フル・レストアを担当する職人の言葉でした。現在この水準でフル・レストアが可能な技術者は彼を含めて世界で四人のみです。

作業内容は大体次のとおりです。

1-部品交換 

  モーター内部のボールベアリング、フェルト、軸受け金具、
  ベアリング受けプレートの新品交換(国内では私どもだけが可能な
  技術を持っています。単なる注油クリーニングではありません)

  *フライホイールのチッププレートの新品交換

  *スイッチ部のスムーズな動作の調整とノイズコンデンサーの新品交換

  *モーター取り付けゴムの新品交換

  *センター・スピンドルケースの底部軸受けプレート、スペーサー、
  キャップ金具とビスを新品交換

  *電源コード新品交換 コード留め部品が破損している場合新品交換

  *ゴムベルトの新品交換

  *マッシュルーム・ゴム新品交換

  *アイドラーホイール不良の場合は新品交換

  *アッパー・プレートのゴムシート不良の場合新品交換

  *その他不具合の見つかった部品の新品交換

2-各部の分解組立て作業

  モーター

  *モーターは1週間ほど低電圧で回転させながらアタリを調整して、
  正常な回転音とトルクを増加させる。

  *エージング終了ののち、もう一度モーターを分解し、油をすべて
  除いてクリーニング、磨き作業と注油を再度行う

  *モーター本体から出ているリード線を保護融着テープで保護

  *モーターを再度組立て、アタリを確認後、シャシーに取り付ける

  *通常100VACで48時間以上運転、または一日5時間以上3日間
  運転して、トルク、振動、回転音、温度などの性能チェック

 プーリー

  *研磨機で精密ポリッシュしたのち、手磨きで磨き上げ、ベアリング穴の
  クリーニングを徹底的に作業する

 フライホイール

  *受け部のメタルチップを交換した後、オイルを入れ適時回転させて、
  オイルを取り去り、最小量のオイルを与える

  アイドラーホイール

  *アイドラー中心金属部のクリーニングと上部、底部の磨きを施し、
  オイル注入後スピンドルとのアタリを取った後、オイルを除き、
  必要最少量のオイルを与える

3-各部の調整

  *フライホイールの高さ両性

  *各部パーツの動作チェック

  *センター・スピンドルのオイル量の調整

  *ヴァリアブル・コントロール(速度調整機能)のチェック

  *半月マグネットの位置調整(ヒアリング)

  *クイック・スタート板の微調整

  *エージング、連続運転を実施

4-エージング後の作業

  *センター・スピンドルを抜き取り、最終分解、クリーニングの後、
  組立てアタリをチェック。 必要最小限のオイルで仕上げます

  *ベルトをはずし、フライホイールの分解クリーニングを再度実施

  *アイドラーホイールの分解クリーニングを再度実施

  *すべてのパーツが正常に動作しているのを確認後、ベルト・プーリー
  ・フライホイール・アイドラーホイールをクリーニング仕上げします

  *シャシーをクリーニング、磨き上げます

  *最終ヒアリングにより音質チェック

フル・レストア後の音質向上に、皆さん驚かれております。 回転変換レバーを回す時の
手ごたえからして違います。

トルクが20パーセント以上増えるため、100VACで使用できます。 117VACよりもS/N比と音質が向上します。

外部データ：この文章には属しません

(** * SmartSwitch.turn_off_when_idle: a shallow embedding

    Source: the class [SmartSwitch] of
    [fritzbox_exploration_01--turn_off_when_idle.ipynb].

    Reading of the Python data:
    - a [datetime] is an integer count of microseconds ([Z]); [datetime.now()]
      reads the clock of the world, which only [time.sleep] and the round
      trip of a request advance;
    - a Python [float] (power in Watts, latency and duration in seconds,
      [offset], [lower_bound], [increment]) is read as the exact rational it
      denotes ([Q]); the constants of the loop (1/4, 9, 12.5, 2.5, 0.5) are
      dyadic, and so are the sums, differences and halves the loop forms;
    - the device is an oracle: the [n]-th request of power statistics is
      answered by [device n]; requests and commands are assumed to succeed;
    - the console output of the [silent=False] mode is left out: it changes
      neither the switch nor any variable of the loop. That building its
      text can raise is modelled apart, in [turn_off_when_idle_with_update].

    Two of these readings are refined where a statement depends on them:
    in [Clock] the clock moves between two readings and [time.sleep] may
    return late; in [Doubles] the variables [offset], [lower_bound] and
    [increment] are binary64 numbers with rounded operations. *)

From Stdlib Require Import ZArith QArith Qround Qminmax Bool List Lia Lqa.
From Stdlib Require Import Relations.Relation_Operators.
From Stdlib Require Ascii String.
From Stdlib Require Import Qpower.
From Stdlib Require PrimFloat SpecFloat FloatOps.
Import ListNotations.

Local Open Scope Q_scope.

(** ** Comparisons of numbers, as booleans *)

Definition Qltb (a b : Q) : bool := negb (Qle_bool b a).

(** [max([a, b])]: the first item is kept unless the second is greater. *)
Definition py_max2 (a b : Q) : Q := if Qltb a b then b else a.

(** ** Time *)

(** Microseconds in a second. *)
Definition usec : Z := 1000000.

(** [timedelta.total_seconds()] *)
Definition total_seconds (d : Z) : Q := inject_Z d / inject_Z usec.

(** Rounding to the nearest integer, ties to the even one: what
    [datetime.timedelta(seconds=x)] does with the microseconds of [x]. *)
Definition round_half_even (q : Q) : Z :=
  let f := Qfloor q in
  let r := q - inject_Z f in
  if Qltb r (1 # 2) then f
  else if Qltb (1 # 2) r then (f + 1)%Z
  else if Z.even f then f else (f + 1)%Z.

(** [datetime.timedelta(seconds=seconds)], in microseconds. *)
Definition timedelta (seconds : Q) : Z := round_half_even (seconds * inject_Z usec).

(** [nudge_timestamp(timestamp, seconds)] *)
Definition nudge_timestamp (timestamp : Z) (seconds : Q) : Z :=
  (timestamp + timedelta seconds)%Z.

(** ** The device and the world *)

(** What the device answers to one request of power statistics:
    [power_stats['data'][0]] (hundredths of a Watt), [power_stats['datatime']]
    and the time the round trip takes. *)
Record sample := {
  data0 : Z;
  datatime : Z;
  round_trip : Z
}.

(** The dictionary [get_latest_power_record] returns. *)
Record PowerRecord := {
  power : Q;
  record_time : Z;
  request_time : Z;
  response_time : Z;
  duration : Q;
  latency : Q
}.

Inductive event :=
| EvGetState
| EvFetch (at_time : Z)
| EvSleep (seconds : Q)
| EvSetSwitch (on : bool).

Record world := {
  now : Z;
  fetched : nat;
  switch_state : bool;
  trace : list event
}.

(** ** Computations: state, exceptions, and fuel for the [while] loops *)

Inductive outcome (A : Type) :=
| Ok (a : A) (w : world)
| Raised (w : world)
| OutOfFuel (w : world).
Arguments Ok {A} a w.
Arguments Raised {A} w.
Arguments OutOfFuel {A} w.

Definition M (A : Type) := world -> outcome A.

Definition ret {A} (a : A) : M A := fun w => Ok a w.

Definition bind {A B} (m : M A) (k : A -> M B) : M B :=
  fun w => match m w with
           | Ok a w' => k a w'
           | Raised w' => Raised w'
           | OutOfFuel w' => OutOfFuel w'
           end.

Definition out_of_fuel {A} : M A := fun w => OutOfFuel w.

Declare Scope sw_scope.
Delimit Scope sw_scope with sw.
Notation "x <- m ;; k" := (bind m (fun x => k))
  (at level 61, m at next level, right associativity) : sw_scope.
Notation "m ;;; k" := (bind m (fun _ => k))
  (at level 61, right associativity) : sw_scope.
Local Open Scope sw_scope.

Definition world_of {A} (o : outcome A) : world :=
  match o with Ok _ w | Raised w | OutOfFuel w => w end.

Definition log (e : event) (w : world) : world :=
  {| now := now w; fetched := fetched w; switch_state := switch_state w;
     trace := trace w ++ [e] |}.

(** [datetime.datetime.now()] *)
Definition datetime_now : M Z := fun w => Ok (now w) w.

(** [time.sleep(seconds)]: a negative argument raises [ValueError]; otherwise
    the clock stands, on return, at the first tick at which [seconds] have
    passed. *)
Definition sleep (seconds : Q) : M unit := fun w =>
  if Qltb seconds 0 then Raised w
  else Ok tt {| now := (now w + Qceiling (seconds * inject_Z usec))%Z;
                fetched := fetched w;
                switch_state := switch_state w;
                trace := trace w ++ [EvSleep seconds] |}.

(** The commands that change the state of the switch. *)
Definition is_command (e : event) : bool :=
  match e with EvSetSwitch _ => true | _ => false end.

Definition commands (t : list event) : list event := filter is_command t.
Arguments commands : simpl never.

Definition is_fetch (e : event) : bool :=
  match e with EvFetch _ => true | _ => false end.

Definition fetches (t : list event) : list event := filter is_fetch t.
Arguments fetches : simpl never.

Section SmartSwitch.

(** The device behind [self.__device]. *)
Variable device : nat -> sample.

(** [self.idle_threshold] *)
Variable idle_threshold : Q.

(** [get_switch_state] *)
Definition get_switch_state : M bool := fun w =>
  Ok (switch_state w) (log EvGetState w).

(** [set_switch] *)
Definition set_switch (arg : bool) : M unit := fun w =>
  Ok tt {| now := now w; fetched := fetched w; switch_state := arg;
           trace := trace w ++ [EvSetSwitch arg] |}.

(** [get_latest_power_record] *)
Definition get_latest_power_record : M PowerRecord := fun w =>
  let request := now w in
  let power_stats := device (fetched w) in
  let response := (request + round_trip power_stats)%Z in
  Ok {| power := inject_Z (data0 power_stats) / 100;
        record_time := datatime power_stats;
        request_time := request;
        response_time := response;
        duration := total_seconds (response - request);
        latency := total_seconds (response - datatime power_stats) |}
     {| now := response;
        fetched := S (fetched w);
        switch_state := switch_state w;
        trace := trace w ++ [EvFetch request] |}.

(** The [while next_time == init_time] loop of [get_reliable_power_record]. *)
Fixpoint wait_for_change (fuel : nat) (interval : Q) (init_time : Z)
    (power_record : PowerRecord) : M PowerRecord :=
  if (record_time power_record =? init_time)%Z then
    match fuel with
    | O => out_of_fuel
    | S fuel' =>
        sleep interval ;;;
        power_record' <- get_latest_power_record ;;
        wait_for_change fuel' interval init_time power_record'
    end
  else ret power_record.
#[global] Instance byte_inhabited : Inhabited byte := populate Byte.x00.

(** A byte as the integer it denotes, and the low byte of an integer (a Rust
    [as u8] cast). *)
Definition b2z (b : byte) : Z := Z.of_N (Byte.to_N b).

Definition z2b (z : Z) : byte :=
  default Byte.x00 (Byte.of_N (Z.to_N (z mod 256))).

Definition u8_max : Z := 255.
Definition u16_max : Z := 65535.
Definition u32_max : Z := 4294967295.
Definition u64_max : Z := 18446744073709551615.
Definition i64_max : Z := 9223372036854775807.

Definition is_u8 (z : Z) : Prop := (0 <= z < 2 ^ 8)%Z.
Definition is_u16 (z : Z) : Prop := (0 <= z < 2 ^ 16)%Z.
Definition is_u32 (z : Z) : Prop := (0 <= z < 2 ^ 32)%Z.
Definition is_u64 (z : Z) : Prop := (0 <= z < 2 ^ 64)%Z.

(** Release-mode arithmetic on an unsigned integer of [w] bits wraps. *)
Definition wrap (w : Z) (z : Z) : Z := (z mod 2 ^ w)%Z.

(** [len] is Rust's [.len()]; sizes and limits are kept in [Z], where a
    64 MiB constant is cheap. *)
Definition len {A} (l : list A) : Z := Z.of_nat (length l).

(** Big- and little-endian encodings on [n] bytes. *)
Fixpoint to_be_bytes (n : nat) (z : Z) : bytes :=
  match n with
  | O => []
  | S n' => z2b (Z.shiftr z (8 * Z.of_nat n')) :: to_be_bytes n' z
  end.

Definition from_be_bytes (l : bytes) : Z :=
  foldl (λ acc b, acc * 256 + b2z b)%Z 0%Z l.

Definition to_le_bytes (n : nat) (z : Z) : bytes := reverse (to_be_bytes n z).

Definition from_le_bytes (l : bytes) : Z := from_be_bytes (reverse l).

(** [l[lo..hi]] and [l[lo..lo+bs.len()].copy_from_slice(bs)], for indices the
    caller has checked to be in range. *)
Definition slice {A} (lo hi : nat) (l : list A) : list A := take (hi - lo) (drop lo l).

Definition put_at {A} (lo : nat) (bs l : list A) : list A :=
  take lo l ++ bs ++ drop (lo + length bs) l.

(** ASCII text as bytes ([str::as_bytes]). *)
Definition str_bytes (s : string) : bytes := String.list_byte_of_string s.

(** [slice::chunks]: runs of [n] elements, the last one possibly shorter. Each
    run takes at least one element, so the length is enough fuel. *)
Fixpoint chunks_fuel {A} (fuel n : nat) (l : list A) : list (list A) :=
  match fuel, l with
  | S fuel', _ :: _ => take n l :: chunks_fuel fuel' n (drop n l)
  | _, _ => []
  end.

Definition chunks {A} (n : nat) (l : list A) : list (list A) := chunks_fuel (length l) n l.

(** An [Instant] is a number of milliseconds on one clock, a [Duration] a number
    of milliseconds; [duration_since] saturates at zero. *)
Definition duration_since (now at_ : Z) : Z := Z.max 0 (now - at_).
Definition from_secs (n : Z) : Z := (n * 1000)%Z.

(** The sum of a measure over the values of a map. *)
Definition map_sum {K A} `{Countable K} (f : A → Z) (m : gmap K A) : Z :=
  map_fold (λ _ x acc, f x + acc)%Z 0%Z m.

(** [f] folded over a list of commands is how a sequence of calls is run. *)
Definition run_all {S E} (step : S → E → S) (s : S) (es : list E) : S := foldl step s es.

(** Two lower-case hexadecimal digits per byte ([format!("{b:02x}")]). *)
Definition hex_digit (n : Z) : byte :=
  if (n <? 10)%Z then z2b (48 + n) else z2b (87 + n).

Definition to_hex (l : bytes) : bytes :=
  l ≫= (λ b, [hex_digit (b2z b / 16); hex_digit (b2z b mod 16)]).

(** Rust's [Result], and the outcome of code that can panic. *)
Inductive result (A E : Type) : Type :=
| Ok (a : A)
| Err (e : E).
Arguments Ok {A E} a.
Arguments Err {A E} e.

Inductive outcome (A : Type) : Type :=
| Panic
| Ret (a : A).
Arguments Panic {A}.
Arguments Ret {A} a.

#[global] Instance outcome_ret : MRet outcome := @Ret.
#[global] Instance outcome_bind : MBind outcome := λ A B f m,
  match m with Panic => Panic | Ret a => f a end.

Definition result_bind {A B E} (m : result A E) (f : A → result B E) : result B E :=
  match m with Ok a => f a | Err e => Err e end.

Definition result_ok {A E} (m : result A E) : option A :=
  match m with Ok a => Some a | Err _ => None end.

Definition ok_or {A E} (m : option A) (e : E) : result A E :=
  match m with Some a => Ok a | None => Err e end.

Definition map_err {A E F} (f : E → F) (m : result A E) : result A F :=
  match m with Ok a => Ok a | Err e => Err (f e) end.

(** [.unwrap()], [.expect(..)] and map indexing. *)
Definition unwrap {A} (m : option A) : outcome A :=
  match m with Some a => Ret a | None => Panic end.

Declare Scope result_scope.
Delimit Scope result_scope with result.
Notation "x <-? c ; k" := (result_bind c (λ x, k))
  (at level 20, c at level 100, k at level 200) : result_scope.

(** * Tactics and hint databases *)

Create HintDb tele.

(** Case analysis on the scrutinee of the outermost match of a hypothesis or
    the goal. *)
Ltac case_on H :=
  match type of H with
  | context [match ?x with _ => _ end] =>
      lazymatch x with
      | context [match _ with _ => _ end] => fail
      | _ => destruct x eqn:?
      end
  end.

Ltac case_goal :=
  match goal with
  | |- context [match ?x with _ => _ end] =>
      lazymatch x with
      | context [match _ with _ => _ end] => fail
      | _ => destruct x eqn:?
      end
  end.

Ltac bool_to_Prop :=
  repeat match goal with
  | H : (_ <? _)%Z = true |- _ => apply Z.ltb_lt in H
  | H : (_ <? _)%Z = false |- _ => apply Z.ltb_ge in H
  | H : (_ <=? _)%Z = true |- _ => apply Z.leb_le in H
  | H : (_ <=? _)%Z = false |- _ => apply Z.leb_gt in H
  | H : (_ =? _)%Z = true |- _ => apply Z.eqb_eq in H
  | H : (_ =? _)%Z = false |- _ => apply Z.eqb_neq in H
  | H : (_ && _)%bool = true |- _ => apply andb_true_iff in H as [? ?]
  | H : (_ || _)%bool = false |- _ => apply orb_false_iff in H as [? ?]
  | H : negb _ = true |- _ => apply negb_true_iff in H
  | H : negb _ = false |- _ => apply negb_false_iff in H
  | H : bool_decide _ = true |- _ => apply bool_decide_eq_true_1 in H
  | H : bool_decide _ = false |- _ => apply bool_decide_eq_false_1 in H
  end.

(** * Generic lemmas *)

Section Bytes.
Open Scope Z_scope.

Lemma b2z_range b : 0 <= b2z b < 256.
Proof. unfold b2z. pose proof (Byte.to_N_bounded b). lia. Qed.

Lemma z2b_b2z b : z2b (b2z b) = b.
Proof.
  unfold z2b. rewrite Z.mod_small by apply b2z_range.
  unfold b2z. by rewrite N2Z.id, Byte.of_to_N.
Qed.

Lemma b2z_z2b z : b2z (z2b z) = z mod 256.
Proof.
  unfold z2b, b2z. pose proof (Z.mod_pos_bound z 256 eq_refl).
  pose proof (Byte.to_of_N_option_map (Z.to_N (z mod 256))) as E.
  rewrite (proj2 (N.leb_le _ _)) in E by lia.
  destruct (Byte.of_N _) as [b|]; simpl in *; [|done].
  injection E as ->. lia.
Qed.
(** A partial message that disagrees about its total is dropped. *)
Lemma mismatch_spec (mm : bool) c r :
  Reassembler_wf r → mm = match p_total <$> buffers r !! fragment_id c with Some t => negb (t =? total c)%Z | None => false end →
  let r' := if mm then drop_partial (fragment_id c) r else r in
  let existing := if mm then None else p_total <$> buffers r !! fragment_id c in
  Reassembler_wf r' ∧ config r' = config r ∧ no_new_partial r r' ∧ evicted r' = evicted r
  ∧ (existing = None ∧ buffers r' !! fragment_id c = None
     ∨ ∃ p, existing = Some (total c) ∧ buffers r' !! fragment_id c = Some p ∧ p_total p = total c).
Proof.
  intros W Hmm. destruct mm; cbn zeta.
  - destruct (drop_partial_frame (fragment_id c) r) as (? & ? & _).
    split_and!; [by apply drop_partial_wf|done|apply drop_partial_no_new|done|].
    left. split; [done|]. rewrite drop_partial_buffers. apply lookup_delete_eq.
  - split_and!; try done. destruct (buffers r !! fragment_id c) as [p|]; simpl in *; [right|by left].
    symmetry in Hmm. bool_to_Prop. exists p. by rewrite Hmm.
Qed.

(** The state a refused chunk leaves. *)
Ltac refused r := exists r, None; split_and!; [done..|left; by auto].

(** [feed] on every input: the chunk is refused and nothing new is buffered,
    or it is a whole message, or it is stored. *)
Lemma feed_cases now w r :
  Reassembler_wf r →
  ∃ r' o, feed now w r = Ret (r', o) ∧ Reassembler_wf r' ∧ config r' = config r
    ∧ ((o = None ∧ no_new_partial r r')
       ∨ ∃ c, parse_chunk w = Some c ∧
           ((total c = 1%Z ∧ o = Some (data c) ∧ no_new_partial r r')
            ∨ ∃ r2, Reassembler_wf r2 ∧ no_new_partial r r2 ∧ evicted r2 !! fragment_id c = None
                ∧ fits c r2 ∧ within_budget (len (data c)) r2 ∧ store_chunk now c r2 = Ret (r', o))).
Proof.
  intros W. unfold feed.
  destruct (parse_chunk w) as [c|] eqn:Hpc.
  2:{ refused r. }
  destruct (max_fragments r <? total c)%Z; [refused r|].
  destruct (gc_spec now r W) as (W1 & Hc1 & _ & _ & _ & Hl1). set (r1 := gc now r) in *.
  assert (N1 : no_new_partial r r1) by (intros k p Hk%Hl1; naive_solver).
  case_decide as He; [refused r1|].
  apply eq_None_not_Some in He.
  set (mm := match _ <$> _ with Some t => _ | None => false end).
  destruct (mismatch_spec mm c r1 W1 eq_refl) as (W2 & Hc2 & N2 & He2 & Hex). cbn zeta in *.
  set (r2 := if mm then _ else r1) in *. set (existing := if mm then None else _) in *.
  assert (N : no_new_partial r r2) by eauto using no_new_partial_trans.
  clearbody existing r2 mm. rewrite <- Hc1, <- Hc2 in *.
  assert (Hdup : ∃ dup, (match existing with
      | Some _ => p ← unwrap (buffers r2 !! fragment_id c); Ret (bool_decide (is_Some (p_parts p !! seq c)))
      | None => Ret false end) = Ret dup ∧ (dup = false → fits c r2)).
  { destruct Hex as [[-> Hn]|(p & -> & Hp & Ht)].
    - exists false. split; [done|]. intros _ q Hq. congruence.
    - rewrite Hp. simpl. eexists; split; [done|]. intros Hd q Hq. simplify_eq.
      split; [done|]. apply bool_decide_eq_false_1, eq_None_not_Some in Hd. done. }
  destruct Hdup as (dup & -> & Hfits). cbn [mbind outcome_bind].
  destruct dup; [refused r2|]. specialize (Hfits eq_refl).
  destruct (bool_decide (existing = None) && (total c =? 1)%Z) eqn:H1.
  { bool_to_Prop. exists r2, (Some (data c)). split_and!; [done..|]. right. exists c. split; [done|].
    left. by split_and!. }
  destruct (max_chunk_payload r2 <? len (data c))%Z; [refused r2|].
  rewrite <- He2 in He. clear He2 Hex Hc1 Hc2 N1 N2 H1.
  destruct (room_spec now c r2 W2 He Hfits) as (r3 & room & -> & W3 & Hc3 & N3 & Hr3). cbn [mbind outcome_bind].
  assert (N' : no_new_partial r r3) by eauto using no_new_partial_trans.
  destruct room; [|refused r3].
  destruct (Hr3 eq_refl) as (He3 & Hf3 & Hb3). destruct (parse_chunk_inv _ _ Hpc) as [Wc _].
  destruct (store_chunk_spec now c r3 W3 Wc He3 Hf3 Hb3) as (r' & W' & Hc' & _ & _ & _ & Hst).
  assert (Hs : ∃ o, store_chunk now c r3 = Ret (r', o)) by (case_decide; naive_solver).
  destruct Hs as [o Hs]. exists r', o. split_and!; [done..|congruence|].
  right. exists c. split; [done|]. right. exists r3. by split_and!.
Qed.

(** Feeding any payload at any time neither panics nor loops, and keeps the
    invariant. *)
Lemma feed_wf now w r :
  Reassembler_wf r → ∃ r' o, feed now w r = Ret (r', o) ∧ Reassembler_wf r' ∧ config r' = config r.
Proof. intros W. destruct (feed_cases now w r W) as (r' & o & ? & ? & ? & _). eauto. Qed.
Lemma send_message_Sender fid d c L H ms :
  Sender c L H (stream_wires MAX_CHUNK_PAYLOAD ms) → Msg_ok MAX_CHUNK_PAYLOAD (fid, d) → (len L < 2 ^ 63)%Z →
  ∃ c' new, send_message fid d c = Ret c'
    ∧ Sender c' (L ++ new) H (stream_wires MAX_CHUNK_PAYLOAD (ms ++ [(fid, d)]))
    ∧ acked c' (L ++ new) = acked c L
    ∧ recv_side c' = recv_side c ∧ (state c' = state c ∨ state c = Established ∧ state c' = FinSent).
Proof.
  intros Sd (_ & Hl16 & _) Hl. unfold send_message. rewrite fragment_eq by done.
  rewrite (proj2 (Z.ltb_ge _ _)) by done. cbn [mbind outcome_bind].
  set (c1 := set_send_queue _ c).
  assert (Sd1 : Sender c1 L H (stream_wires MAX_CHUNK_PAYLOAD (ms ++ [(fid, d)]))).
  { destruct Sd as [S1 S2 S3 S4 S5]. split; try done.
    - by destruct S1.
    - simpl. unfold stream_wires in *. rewrite bind_app, <- S3, <- app_assoc. do 2 f_equal.
      simpl. by rewrite app_nil_r.
    - simpl. apply Forall_app. split; [done|]. apply Forall_lookup. intros i w Hw.
      unfold wires_of in Hw. rewrite list_lookup_imap in Hw. destruct (_ !! i); simplify_eq/=. done. }
  destruct (pump_Sender c1 L H _ Sd1) as (new & Sd2 & Ha); [lia|].
  destruct (pump_frame c1) as (Hr & _ & Hs). eexists _, new. split_and!; done.
Qed.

価格 ¥140,000前後 (部品代含む 消費税別 送料別)

5年間保証書


期間は2週間です。


レストアご依頼の方には、グレイ制作によるメンテナンスマニュアルを前もってお送り差し上げております。 一度のフル・レストアで、簡単なメンテナンスと調整により数十年は初期性能の水準でTD124をご使用いただけます。